(* ===== verification/GoTime.v ===== *)
(** * GoTime: instants as nanoseconds since 1970 in UTC, as they are printed. *)

From Stdlib Require Import Ascii NArith ZArith.
From S2P Require Import Prelude GoStrings GoFmt.

(** Year, month and day of a day number counted from 1970-01-01 in the
    Gregorian calendar. *)
Definition civil (days : Z) : Z * Z * Z :=
  (let z := days + 719468 in
   let era := z / 146097 in
   let doe := z mod 146097 in
   let yoe := (doe - doe / 1460 + doe / 36524 - doe / 146096) / 365 in
   let doy := doe - (365 * yoe + yoe / 4 - yoe / 100) in
   let mp := (5 * doy + 2) / 153 in
   let d := doy - (153 * mp + 2) / 5 + 1 in
   let m := if mp <? 10 then mp + 3 else mp - 9 in
   ((if m <=? 2 then yoe + era * 400 + 1 else yoe + era * 400), m, d))%Z.

(** At least [k] decimal digits. *)
Definition pad (k : nat) (n : Z) : string :=
  let s := itoa n in
  string_of (repeat "0"%char (k - String.length s)) +:+ s.

Definition is_zero_digit (a : ascii) : bool := Ascii.eqb a "0".

(** The fraction of a second without its final zeros. *)
Definition fraction (nanos : Z) : string :=
  if (nanos =? 0)%Z then "" else
  "." +:+ string_of (reverse (drop_while is_zero_digit (reverse (bytes_of (pad 9 nanos))))).

(** [time.Time.MarshalJSON] of a UTC time, without the quotes: RFC 3339. *)
Definition RFC3339Nano (t : Z) : string :=
  (let secs := t / 1000000000 in
   let '(y, m, d) := civil (secs / 86400) in
   let s := secs mod 86400 in
   pad 4 y +:+ "-" +:+ pad 2 m +:+ "-" +:+ pad 2 d +:+ "T" +:+
   pad 2 (s / 3600) +:+ ":" +:+ pad 2 (s / 60 mod 60) +:+ ":" +:+ pad 2 (s mod 60) +:+
   fraction (t mod 1000000000) +:+ "Z")%Z.

Example time_examples :
  map RFC3339Nano [0; 951782400000000001; 1767225599120000000]%Z
  = ["1970-01-01T00:00:00Z"; "2000-02-29T00:00:00.000000001Z"; "2025-12-31T23:59:59.12Z"].
Proof. vm_compute. reflexivity. Qed.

□ □ □ □

*Assignment*
Which lines of the records contain "Require"? Show each of them.

*Reply*
From Stdlib Require Import Ascii NArith ZArith.
From S2P Require Import Prelude GoStrings GoFmt.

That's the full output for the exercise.